(Supplied material)

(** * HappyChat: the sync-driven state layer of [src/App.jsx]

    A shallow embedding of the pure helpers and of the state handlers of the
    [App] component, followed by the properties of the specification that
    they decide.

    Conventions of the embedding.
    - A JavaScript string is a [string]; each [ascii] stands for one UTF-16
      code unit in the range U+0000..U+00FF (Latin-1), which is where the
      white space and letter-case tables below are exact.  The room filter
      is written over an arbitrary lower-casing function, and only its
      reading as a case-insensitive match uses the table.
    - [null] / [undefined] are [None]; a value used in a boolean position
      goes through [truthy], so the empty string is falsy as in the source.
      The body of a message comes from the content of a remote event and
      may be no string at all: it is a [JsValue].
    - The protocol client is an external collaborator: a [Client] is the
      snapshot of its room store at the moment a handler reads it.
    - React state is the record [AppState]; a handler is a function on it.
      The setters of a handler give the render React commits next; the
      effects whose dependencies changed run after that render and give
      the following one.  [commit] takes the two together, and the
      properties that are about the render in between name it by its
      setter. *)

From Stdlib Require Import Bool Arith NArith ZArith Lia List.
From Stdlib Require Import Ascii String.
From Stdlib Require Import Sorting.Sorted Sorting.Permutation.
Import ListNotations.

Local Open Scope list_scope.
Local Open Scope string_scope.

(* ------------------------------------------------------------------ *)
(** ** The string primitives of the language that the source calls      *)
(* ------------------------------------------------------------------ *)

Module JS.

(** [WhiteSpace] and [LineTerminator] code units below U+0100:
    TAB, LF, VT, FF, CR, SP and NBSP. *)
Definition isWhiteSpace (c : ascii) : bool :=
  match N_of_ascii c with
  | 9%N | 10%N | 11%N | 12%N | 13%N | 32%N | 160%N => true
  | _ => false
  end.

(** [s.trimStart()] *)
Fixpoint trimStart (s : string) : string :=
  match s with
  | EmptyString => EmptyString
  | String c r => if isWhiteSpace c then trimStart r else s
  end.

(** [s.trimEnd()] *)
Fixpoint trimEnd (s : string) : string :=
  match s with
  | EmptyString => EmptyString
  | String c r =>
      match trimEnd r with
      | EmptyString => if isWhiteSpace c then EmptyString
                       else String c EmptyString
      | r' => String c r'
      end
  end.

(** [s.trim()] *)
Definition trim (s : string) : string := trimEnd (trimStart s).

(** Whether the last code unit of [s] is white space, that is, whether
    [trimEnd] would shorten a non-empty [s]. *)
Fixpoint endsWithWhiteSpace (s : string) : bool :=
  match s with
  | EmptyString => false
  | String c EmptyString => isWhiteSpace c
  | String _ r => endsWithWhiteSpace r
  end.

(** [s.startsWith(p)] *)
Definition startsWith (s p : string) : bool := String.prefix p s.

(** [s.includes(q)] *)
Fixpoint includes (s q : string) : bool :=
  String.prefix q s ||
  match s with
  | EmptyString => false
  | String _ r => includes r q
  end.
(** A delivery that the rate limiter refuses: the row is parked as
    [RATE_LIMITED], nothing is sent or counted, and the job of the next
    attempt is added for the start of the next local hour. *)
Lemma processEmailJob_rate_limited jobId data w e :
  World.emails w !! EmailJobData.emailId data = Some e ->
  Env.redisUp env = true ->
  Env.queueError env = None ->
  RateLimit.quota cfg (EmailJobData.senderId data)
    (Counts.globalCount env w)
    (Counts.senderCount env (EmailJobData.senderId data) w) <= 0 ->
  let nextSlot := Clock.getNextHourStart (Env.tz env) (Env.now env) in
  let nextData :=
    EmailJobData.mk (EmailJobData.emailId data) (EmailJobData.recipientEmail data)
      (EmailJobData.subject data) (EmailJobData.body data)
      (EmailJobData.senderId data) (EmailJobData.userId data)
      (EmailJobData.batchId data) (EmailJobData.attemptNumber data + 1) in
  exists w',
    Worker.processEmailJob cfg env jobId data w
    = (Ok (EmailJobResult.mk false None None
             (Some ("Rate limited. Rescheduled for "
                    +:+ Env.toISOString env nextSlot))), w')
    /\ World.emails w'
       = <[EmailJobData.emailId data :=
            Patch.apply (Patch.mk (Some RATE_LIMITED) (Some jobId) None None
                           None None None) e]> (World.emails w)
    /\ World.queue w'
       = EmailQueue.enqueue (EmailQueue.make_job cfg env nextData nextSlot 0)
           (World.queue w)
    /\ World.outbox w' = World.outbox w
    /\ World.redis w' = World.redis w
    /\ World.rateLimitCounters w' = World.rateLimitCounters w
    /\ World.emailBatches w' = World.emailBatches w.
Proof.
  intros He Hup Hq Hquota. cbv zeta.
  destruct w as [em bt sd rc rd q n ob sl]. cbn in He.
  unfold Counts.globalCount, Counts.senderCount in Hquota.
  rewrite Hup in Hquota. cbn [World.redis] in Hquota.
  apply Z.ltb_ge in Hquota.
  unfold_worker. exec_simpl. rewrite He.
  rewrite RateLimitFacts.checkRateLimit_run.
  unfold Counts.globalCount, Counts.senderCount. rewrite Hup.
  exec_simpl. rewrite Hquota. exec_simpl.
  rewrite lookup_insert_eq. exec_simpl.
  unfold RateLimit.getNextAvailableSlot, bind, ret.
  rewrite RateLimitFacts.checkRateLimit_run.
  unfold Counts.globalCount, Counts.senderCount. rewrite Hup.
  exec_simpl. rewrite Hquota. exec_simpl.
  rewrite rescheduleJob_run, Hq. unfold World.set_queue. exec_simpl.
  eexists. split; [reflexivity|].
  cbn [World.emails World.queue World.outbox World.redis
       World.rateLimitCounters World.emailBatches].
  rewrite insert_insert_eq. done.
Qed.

(End Supplied material)

◆ **Directions for this task**
Answer with one number only: how many lines above contain the word "isWhiteSpace".

◆ **Your response**
4